High-Entropy Layered Rare Earth Hydroxides.

New high-entropy layered rare earth hydroxides ─ (Y,Eu,Gd,Er,Sm)2(OH)5NO3, (Y,Eu,Gd,Er,Tb)2(OH)5NO3, (Y,Eu,Gd,Er,Yb)2(OH)5NO3, (Y,Eu,Gd,Er,Nd)2(OH)5NO3, and (Y,Eu,Gd,Er,Nd,Sm,Tb)2(OH)5NO3 ─ were obtained using a hydrothermal microwave method. The annealing of layered rare earth hydroxides at 900 °C resulted in the corresponding high-entropy rare earth oxides. Based on inductively coupled plasma atomic emission spectroscopy data, the values for configurational entropy for both rare earth hydroxides and oxides were estimated, confirming the formation of high-entropy compounds. Energy-dispersive X-ray spectroscopy mapping, including mapping in the scanning transmission microscopy mode, showed no signs of chemical segregation and confirmed uniform rare earth elements' distribution both in the particles of high-entropy layered basic nitrates and in the particles of high-entropy oxides. The ratios of rare earth cations in the initial aqueous solutions of mixed nitrates were close to the ratios of cations in the resulting high-entropy layered rare earth basic nitrates and high-entropy rare earth oxides.

Synthesis of SrF2:Yb:Er ceramic precursor powder by co-precipitation from aqueous solution with different fluorinating media: NaF, KF and NH4F.

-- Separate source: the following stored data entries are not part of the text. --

(* ===== verification/Errors.v ===== *)
(** * Exceptions

    [errors.py], [_internal/errors.py] and [_internal/backends/errors.py]: the
    exceptions the ledger raises, their categories and the HTTP status the REST
    application answers with ([service/app.py]).  Message texts are not
    modelled; the arguments that carry behaviour are. *)

From S2P Require Import Prelude PyStr Json.
From stdpp Require Import options.

(** The [ServiceError] subclasses of [errors.py]. *)
Inductive service_error :=
| ValidationError
| MissingAuthError
| InvalidAuthError
| InvalidKindError
| IdentityRequiredError
| IdentityUnverifiedError
| TwoPersonViolatedError
| MachineDispositionError
| RationaleTooShortError
| TimestampFutureError
| InvalidEpochError
| LayerNotFoundError
| ProductRepoLayerNotFoundError
| SigningRequiredError
| SigningFailedError
| MissingLayerIdError
| MissingSeverityError
| MissingDecisionOrVerdictError
| DecisionVerdictConflictError
| UnknownDecisionError (decision : string)
| MissingFindingRefError
| MissingRecordedAtEventError
| InvalidLayerIdError
| CorruptStoredEventError (event_id : string)
| EventIdMismatchError (supplied canonical : string)
| NotAnAdminError
| RestatementAuthorityError
| NothingToRestateError
| RetiredValueRestatedError (keys : list string)
| InsufficientApproversError (required found : Z)
| StaleRestatementError
| UnexplainedMetadataChangeError (field : string)
| NotFoundError
| DirectoryRefusedError
| DirectoryUnavailableError.

(** The [LayerStorageError] family of the storage backends. *)
Inductive storage_error :=
| LayerStorageError
| InvalidLayerDocumentError
| CorruptStoredLayerError
| LayerNotInitializedError
| LayerConflictError.

Inductive exn :=
| ValueError
| IndexError
| KeyError
| TypeError
| AttributeError
| RuntimeError
| AssertionError
| IntegrityError
| Service (e : service_error)
| Storage (e : storage_error)
| InternalEventIdMismatchError (supplied canonical : string)
| InternalIdentityUnverifiedError
| DegenerateIdentity
| LedgerError
| OSError
| AuthResolutionError
| TokenVerificationError
| HTTPError
| OverflowError.

#[global] Instance service_error_eq_dec : EqDecision service_error.
Proof. solve_decision. Defined.
#[global] Instance storage_error_eq_dec : EqDecision storage_error.
Proof. solve_decision. Defined.
#[global] Instance exn_eq_dec : EqDecision exn.
Proof. solve_decision. Defined.

(** The base class of each service error. *)
Inductive category := CatService | CatAuth | CatForbidden | CatNotFound | CatInternal.

Definition category_of (e : service_error) : category :=
  match e with
  | MissingAuthError | InvalidAuthError | DirectoryRefusedError | DirectoryUnavailableError => CatAuth
  | NotAnAdminError | InsufficientApproversError _ _ => CatForbidden
  | LayerNotFoundError | ProductRepoLayerNotFoundError | NotFoundError => CatNotFound
  | SigningFailedError | CorruptStoredEventError _ => CatInternal
  | _ => CatService
  end.

(** The status the application's exception handlers answer with; an exception
    no handler catches is a server error. *)
Definition status_code (e : exn) : Z :=
  match e with
  | Storage _ => 422
  | Service s =>
      match category_of s with
      | CatAuth => 401
      | CatForbidden => 403
      | CatNotFound => 404
      | CatInternal => 500
      | CatService => 422
      end
  | _ => 500
  end%Z.

(** [except ValueError]: the storage errors and the two internal write-path
    errors are subclasses of [ValueError]; the service errors are not. *)
Definition is_value_error (e : exn) : bool :=
  match e with
  | ValueError | Storage _ | InternalEventIdMismatchError _ _ | InternalIdentityUnverifiedError
  | DegenerateIdentity => true
  | _ => false
  end.

Notation res := (result exn).

(** ** Built-ins that may raise *)

(** [(d.get(outer) or {}).get(inner)]: a truthy value that is no object has no
    [get]. *)
Definition get_in (outer inner : string) (d : dict) : res json :=
  match get outer d with
  | JObj m => Ok (get inner m)
  | v => if truthy v then Err AttributeError else Ok JNull
  end.

(** [d.get(key) or {}], used as an object. *)
Definition get_obj (key : string) (d : dict) : res dict :=
  match get key d with
  | JObj m => Ok m
  | v => if truthy v then Err AttributeError else Ok ∅
  end.

(** [int(s)] of a decimal text: surrounding white space, a sign, single
    underscores between digits, at most 4300 digits. *)
Fixpoint int_digits (l : list ascii) (after_digit : bool) (acc : Z) : option Z :=
  match l with
  | [] => if after_digit then Some acc else None
  | c :: l' =>
      if is_digit c then int_digits l' true (acc * 10 + (code c - 48))%Z
      else if (code c =? 95)%Z && after_digit then int_digits l' false acc
      else None
  end.
Definition int_of_str (s : string) : option Z :=
  let body l := if (4300 <? Z.of_nat (length (List.filter is_digit l)))%Z then None
                else int_digits l false 0%Z in
  match chars (strip s) with
  | c :: l =>
      if (code c =? 43)%Z then body l
      else if (code c =? 45)%Z then Z.opp <$> body l
      else body (c :: l)
  | [] => None
  end.

(** [int(v)]. *)
Definition py_int (v : json) : res Z :=
  match v with
  | JInt z => Ok z
  | JBool b => Ok (if b then 1 else 0)%Z
  | JStr s => of_option (int_of_str s) ValueError
  | _ => Err TypeError
  end.

(** [len(v)]. *)
Definition py_len (v : json) : res Z :=
  match v with
  | JStr s => Ok (str_len s)
  | JArr l => Ok (Z.of_nat (length l))
  | JObj m => Ok (Z.of_nat (size m))
  | _ => Err TypeError
  end.

(** [d.get(key) or []].  A truthy value that is not a list is outside every
    schema; the code fails on it, with an exception that depends on the value. *)
Definition get_list (key : string) (d : dict) : res (list json) :=
  match get key d with
  | JArr l => Ok l
  | v => if truthy v then Err TypeError else Ok []
  end.
Definition events_of (layer : dict) : res (list json) := get_list "events" layer.

(** [str(v)]; the text of a list or an object is not modelled. *)
Definition py_str (v : json) : res string :=
  match v with
  | JNull => Ok "None"
  | JBool b => Ok (if b then "True" else "False")
  | JInt z => Ok (int_str z)
  | JStr s => Ok s
  | _ => Err TypeError
  end.

(** [for i in v], where only objects count: only a list has objects in it. *)
Definition iterate_objects (v : json) : res (list json) :=
  match v with JArr l => Ok l | JObj _ | JStr _ => Ok [] | _ => Err TypeError end.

The major challenge in optical ceramic technology is the quality of the starting precursor powder for pressing, which is a key element in the optical ceramic industry. One express and helpful technique for the estimation of powder quality is the estimation of the quantum yield of up-conversion luminescence; therefore precursor powders must exhibit high values of up-conversion luminescence efficiency. Single-phase solid solutions based on strontium fluoride doped with ytterbium and erbium were synthesised by co-precipitation from aqueous solutions using sodium fluoride, potassium fluoride and ammonium fluoride as fluorinating agents. The asymmetry of X-ray diffraction maxima indicated the presence of two populations of particles with the same chemical composition. The processes of extended flat particles' growth from smaller particles with a spherical morphology were revealed with transmission electron microscopy and X-ray diffraction. It was shown that when sodium fluoride and potassium fluoride were used they entered the crystal structure in an amount of 3-4 mol% and 1 mol%, respectively. The introduction of sodium and potassium led to an improvement in the sintering ability of particles and a significant increase in the particle size in ceramics by a factor of 5 and 2, respectively, in comparison with the use of ammonium fluoride. The quantum yield values of up-conversion luminescence at the level of tenths of a percent at a low pump power density of 0.1 W cm-2 were very high, which suggests that these synthetic techniques can be considered to be promising for the preparation of precursors of laser ceramics.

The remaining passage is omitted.